# AIM OF THE TASK:
Take the records below and retype them line by line, from the first line through the one containing "Executor.checkBotBalance world = Normal"; stop there.

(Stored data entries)

(** C7.  An epoch that stops at the circuit breaker, at the minimum
    interval, or (the balance being sufficient) at the dust threshold
    returns [null] and leaves the failure counter, the breaker flag, the
    last execution time and the collected fees as they were. *)
Theorem silent_abort_frame :
  forall (this : Executor.t) (world : World) (iceHealth : IceHealthState) (s : Store),
    circuitBreakerActive (executorState s) = true
    \/ (ofZ (dateNow world / 1000 - lastExecutionTime (executorState s))
          <? minIntervalSeconds (executor (Executor.config this)))%num = true
    \/ (exists balance,
          Executor.checkBotBalance world = Normal balance
          /\ (balance <? minBalanceToOperateSol (executor (Executor.config this)))%num
             = false
          /\ (totalFeesCollected (feeTracker s) <? Fin 0.01)%num = true) ->
    exists s',
      Executor.executeEpoch this world iceHealth s = (Normal None, s')
      /\ consecutiveFailures (executorState s') = consecutiveFailures (executorState s)
      /\ circuitBreakerActive (executorState s') = circuitBreakerActive (executorState s)
      /\ lastExecutionTime (executorState s') = lastExecutionTime (executorState s)
      /\ totalFeesCollected (feeTracker s') = totalFeesCollected (feeTracker s).
Proof.
  intros this world iceHealth s H.
  assert (H' : circuitBreakerActive (executorState s) = true
    \/ (ofZ (dateNow world / 1000 - lastExecutionTime (executorState s))
          <? minIntervalSeconds (executor (Executor.config this)))%num = true
    \/ ((botBalance world <? minBalanceToOperateSol (executor (Executor.config this)))%num
          = false
        /\ (totalFeesCollected (feeTracker s) <? Fin 0.01)%num = true)).
  { destruct H as [H|[H|(balance & Hb & Hl & Hd)]]; auto.
    rewrite checkBotBalance_run in Hb. inversion Hb; subst. auto. }
  clear H.
  destruct (executeEpoch_outcome this world iceHealth s) as (r & s' & E & O).
  inversion O; subst;
    try (exists (bumpEpoch s); split; [exact E | repeat split]);
    exfalso; destruct H' as [H'|[H'|[H' H'']]]; congruence.
Qed.

Lemma silent_abort_frame_witness :
  circuitBreakerActive (executorState (storeWith 5 true (Fin 3))) = true
  /\ exists s',
       Executor.executeEpoch (Executor.make mockConfig) calmWorld
         (healthState (Fin 60) ALIVE) (storeWith 5 true (Fin 3)) = (Normal None, s')
       /\ consecutiveFailures (executorState s') = 5%Z
       /\ circuitBreakerActive (executorState s') = true
       /\ lastExecutionTime (executorState s') = 0%Z
       /\ totalFeesCollected (feeTracker s') = Fin 3.
Proof.
  split; [reflexivity|].
  apply (silent_abort_frame (Executor.make mockConfig) calmWorld
           (healthState (Fin 60) ALIVE) (storeWith 5 true (Fin 3))).
  left. reflexivity.
Defined.
Record State : Type := mkState {
  currentIndex : nat;
  analysisCache : gmap nat PageAnalysisEntry;
  ocrTextCache : gmap nat value;
  debugError : option string;
  isAnalysisEnabled : bool;
  processingQueue : gset nat;
  pendingOCRBatches : gset nat;
  preloadedImages : gset nat;
  ttsEnabled : bool;
  activeBubbleIndex : option nat;
  lastSpokenPageIndex : option nat;
  speech : list SpeechAction;
  remoteCalls : list RemoteCall;
  waiting : list Task
}.

(** The state of the first render.  The effects of the mount are events of
    the session; the cancellation it sends to the idle synthesiser is not
    logged. *)
Definition initial : State :=
  mkState 0 ∅ ∅ None false ∅ ∅ ∅ false None None [] [] [].

(** Assignments to one component of the state. *)
Definition set_currentIndex (x : nat) (st : State) : State :=
  mkState x (analysisCache st) (ocrTextCache st) (debugError st) (isAnalysisEnabled st) (processingQueue st) (pendingOCRBatches st) (preloadedImages st) (ttsEnabled st) (activeBubbleIndex st) (lastSpokenPageIndex st) (speech st) (remoteCalls st) (waiting st).

Definition set_analysisCache (x : gmap nat PageAnalysisEntry) (st : State) : State :=
  mkState (currentIndex st) x (ocrTextCache st) (debugError st) (isAnalysisEnabled st) (processingQueue st) (pendingOCRBatches st) (preloadedImages st) (ttsEnabled st) (activeBubbleIndex st) (lastSpokenPageIndex st) (speech st) (remoteCalls st) (waiting st).

Definition set_ocrTextCache (x : gmap nat value) (st : State) : State :=
  mkState (currentIndex st) (analysisCache st) x (debugError st) (isAnalysisEnabled st) (processingQueue st) (pendingOCRBatches st) (preloadedImages st) (ttsEnabled st) (activeBubbleIndex st) (lastSpokenPageIndex st) (speech st) (remoteCalls st) (waiting st).

Definition set_debugError (x : option string) (st : State) : State :=
  mkState (currentIndex st) (analysisCache st) (ocrTextCache st) x (isAnalysisEnabled st) (processingQueue st) (pendingOCRBatches st) (preloadedImages st) (ttsEnabled st) (activeBubbleIndex st) (lastSpokenPageIndex st) (speech st) (remoteCalls st) (waiting st).
(** * Form Submission API (index.py): model and verified properties

    A shallow embedding of [index.py]: the request schema [FormData], the
    ORM record [Grandeur], the session provider [get_db], the three
    handlers [root], [submit_form], [health_check] and the start-up check
    on [DATABASE_URL].  Storage and logging are explicit state; Python
    exceptions are an error result threaded through a small monad. *)

From Stdlib Require Import Ascii String.
From stdpp Require Import gmap strings list fin_maps pretty.

Local Open Scope Z_scope.

(** ** Strings of the request

    A Python [str] is a sequence of Unicode code points. *)

Definition char := N.
Definition str := list char.

(** Code points of an ASCII literal, to write examples. *)
Fixpoint codepoints (lit : string) : str :=
  match lit with
  | EmptyString => []
  | String a rest => N_of_ascii a :: codepoints rest
  end.

(** ** The tables of the validation library

    [FormData] relies on three things that live in pydantic and its
    dependencies, not in [index.py]: the whitespace class used by
    [str_strip_whitespace], the class [\d] of the pattern engine, and the
    address grammar behind [EmailStr] (which returns the normalised
    address).  They are parameters of the model.  The three laws are the
    only facts about them that the development uses: U+0020 is whitespace,
    the ASCII digits are in [\d], and no [\d] character is whitespace. *)

Record Tables := {
  is_whitespace : char -> bool;
  is_digit : char -> bool;
  validate_email : str -> option str;
  space_is_whitespace : is_whitespace 32%N = true;
  ascii_digit_is_digit :
    forall c : char, (48 <= c <= 57)%N -> is_digit c = true;
  digit_not_whitespace :
    forall c : char, is_digit c = true -> is_whitespace c = false
}.

(** ** Validation schema: [class FormData(BaseModel)] *)

Module Schema.

(** A field of the JSON body as the schema receives it: absent from the
    body, present with a value that is not a string (a number, [null], a
    list, ...), or present with a string. *)
Inductive Raw :=
| Absent
| NotAString
| Str (x : str).

Record RawForm := {
  raw_name : Raw;
  raw_email : Raw;
  raw_number : Raw
}.

(** A validated [FormData] instance. *)
Record FormData := {
  name : str;
  email : str;
  number : str
}.

Inductive Field := FName | FEmail | FNumber.

Inductive Reason :=
| Missing
| StringType
| StringTooShort
| StringTooLong
| ValueError_email
| StringPatternMismatch.

Definition FieldError : Type := Field * Reason.

Section Validate.
Context (T : Tables).

(** [str_strip_whitespace=True]: leading and trailing whitespace goes. *)
Fixpoint lstrip (x : str) : str :=
  match x with
  | [] => []
  | c :: rest => if is_whitespace T c then lstrip rest else c :: rest
  end.

Definition strip (x : str) : str := rev (lstrip (rev (lstrip x))).

(** [pattern=r"^\d{10}$"] on an already stripped string. *)
Definition matches_10_digits (x : str) : bool :=
  (length x =? 10)%nat && forallb (is_digit T) x.
(** ** The dispatcher *)

Definition ble_core_client_handle_message (msg : cfw_message) (w : World) : World :=
  let w :=
    match msg with
    | MSG_ID_CFW_SVC_AVAIL_EVT service_id => handle_msg_id_cfw_svc_avail_evt service_id w
    | MSG_ID_CFW_OPEN_SERVICE h => handle_msg_id_cfw_open_svc h w
    | MSG_ID_BLE_GAP_WR_CONF_RSP s => handle_msg_id_ble_gap_wr_conf_rsp s w
    | MSG_ID_BLE_GAP_RD_BDA_RSP s bd => handle_msg_id_ble_gap_rd_bda_rsp s bd w
    | MSG_ID_BLE_GAP_SM_CONFIG_RSP s => handle_msg_id_ble_gap_sm_config_rsp s w
    | MSG_ID_BLE_GAP_WR_ADV_DATA_RSP s => handle_msg_id_ble_gap_wr_adv_data_rsp s w
    | MSG_ID_BLE_GAP_ENABLE_ADV_RSP s => handle_msg_id_ble_gap_enable_adv_rsp s w
    | MSG_ID_BLE_GAP_DISABLE_ADV_RSP s => handle_msg_id_ble_gap_disable_adv_rsp s w
    | MSG_ID_BLE_GATTS_ADD_SERVICE_RSP s h => handle_msg_id_gatts_add_service_rsp s h w
    | MSG_ID_BLE_GATTS_ADD_CHARACTERISTIC_RSP s h =>
        handle_msg_id_gatts_add_characteristic_rsp s h w
    | MSG_ID_BLE_GATTS_ADD_DESCRIPTOR_RSP s h => handle_msg_id_gatts_add_desc_rsp s h w
    | MSG_ID_BLE_GATTS_SET_ATTRIBUTE_VALUE_RSP s =>
        handle_msg_id_ble_gatts_set_attribute_value_rsp s w
    | MSG_ID_BLE_GATTS_SEND_NOTIF_RSP s
    | MSG_ID_BLE_GATTS_SEND_IND_RSP s => handle_msg_id_ble_gatts_send_notif_ind_rsp s w
    | MSG_ID_BLE_GAP_CONNECT_EVT evt => handle_msg_id_ble_gap_connect_evt_msg evt w
    | MSG_ID_BLE_GAP_DISCONNECT_EVT evt => handle_msg_id_ble_gap_disconnect_evt_msg evt w
    | MSG_ID_BLE_GAP_TO_EVT evt => handle_msg_id_ble_gap_timeout_evt_msg evt w
    | MSG_ID_BLE_GAP_RSSI_EVT evt => handle_msg_id_ble_gap_rssi_evt_msg evt w
    | MSG_ID_BLE_GATTS_WRITE_EVT evt => handle_msg_id_ble_gatts_write_evt_msg evt w
    | MSG_ID_BLE_GAP_DISCONNECT_RSP s => handle_msg_id_ble_gap_disconnect_rsp s w
    | MSG_ID_BLE_GAP_SET_RSSI_REPORT_RSP s => handle_msg_id_ble_gap_set_rssi_report_rsp s w
    | MSG_ID_OTHER _ => w
    end in
  cfw_msg_free msg w.


(** ** The clock and the substrate *)

(** Reduction of an [unsigned] / [uint32_t] value. *)
Definition u32 (z : Z) : Z := z mod 2 ^ 32.

(** [get_uptime_32k()]: the next reading of the 32 kHz counter. *)
Definition get_uptime_32k (w : World) : Z * World :=
  (u32 (uptime env (clock_reads w)), tick_clock w).

(** A call into the substrate: the request is handed over and the
    substrate's immediate answer comes back. *)
Definition submit (r : request) (w : World) : BleStatus * World :=
  (submit_rc env (trace w) r, emit (Submitted r) w).

(** The dispatcher runs in the substrate's context.  Whatever it was
    handed since the waiting caller last looked is handled, message by
    message, before the caller reads [sync.response] again. *)
Definition deliver (w : World) : World :=
  foldl (fun w msg => ble_core_client_handle_message msg w) (tick_poll w)
        (inbound env (polls w)).

(** ** [wait_for_condition]

    The loop of the macro, with [cond] the volatile read of
    [sync.response].  [fuel] bounds the number of iterations; [None] means
    the loop was still running when the fuel ran out. *)
Fixpoint wait_loop (fuel : nat) (timeout : Z) (w : World) : option (BleStatus * World) :=
  match fuel with
  | O => None
  | S fuel =>
      let w := deliver w in
      if negb (response (sync w) =? 0) then Some (BLE_STATUS_SUCCESS, w)
      else
        let '(now, w) := get_uptime_32k w in
        if now >? timeout then Some (BLE_STATUS_TIMEOUT, w)
        else wait_loop fuel timeout w
  end.

Definition wait_for_condition (fuel : nat) (w : World) : option (BleStatus * World) :=
  let '(now, w) := get_uptime_32k w in
  let timeout := u32 (now + 32768) in
  wait_loop fuel timeout w.

(** [while (get_uptime_32k() < delay_until);] *)
Fixpoint delay_loop (fuel : nat) (delay_until : Z) (w : World) : option World :=
  match fuel with
  | O => None
  | S fuel =>
      let '(now, w) := get_uptime_32k w in
      if now <? delay_until then delay_loop fuel delay_until w else Some w
  end.

(** The tail shared by every blocking operation:
    [wait_for_condition(sync.response, status);
     if (status != BLE_STATUS_SUCCESS) return status;
     return sync.status;] *)
Definition wait_and_harvest (fuel : nat) (w : World) : option (BleStatus * World) :=
  '(sts, w) ← wait_for_condition fuel w;
  if bool_decide (sts ≠ BLE_STATUS_SUCCESS) then Some (sts, w)
  else Some (status (sync w), w).

(** ** The public operations *)

Definition ble_client_init (fuel : nat) (gap_event_cb gap_event_param
    gatts_event_cb gatts_event_param : Z) (w : World) : option (BleStatus * World) :=
  let w := emit PlatformInit w in
  let w := set_client_handle (cfw_init_handle env) (emit CfwInit w) in
  let w := set_sync_response 0 w in
  let '(rc, w) := submit (cfw_register_svc_available (client_handle w)
                            (BLE_CORE_SERVICE_ID env)) w in
  if nonzero rc then Some (BLE_STATUS_ERROR, w)
  else
    '(sts, w) ← wait_for_condition fuel w;
    if bool_decide (sts ≠ BLE_STATUS_SUCCESS) then Some (sts, w)
    else
      let '(now, w) := get_uptime_32k w in
      let delay_until := u32 (now + 32) in
      w ← delay_loop fuel delay_until w;
      let w := set_sync_response 0 w in
      let '(_, w) := submit (cfw_open_service (client_handle w)
                               (BLE_CORE_SERVICE_ID env)) w in
      '(sts, w) ← wait_for_condition fuel w;
      if bool_decide (sts ≠ BLE_STATUS_SUCCESS) then Some (sts, w)
      else
        let w := set_callbacks gap_event_cb gap_event_param
                   gatts_event_cb gatts_event_param w in
        Some (status (sync w), w).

# RESULT BELOW:
(** C7.  An epoch that stops at the circuit breaker, at the minimum
    interval, or (the balance being sufficient) at the dust threshold
    returns [null] and leaves the failure counter, the breaker flag, the
    last execution time and the collected fees as they were. *)
Theorem silent_abort_frame :
  forall (this : Executor.t) (world : World) (iceHealth : IceHealthState) (s : Store),
    circuitBreakerActive (executorState s) = true
    \/ (ofZ (dateNow world / 1000 - lastExecutionTime (executorState s))
          <? minIntervalSeconds (executor (Executor.config this)))%num = true
    \/ (exists balance,
          Executor.checkBotBalance world = Normal balance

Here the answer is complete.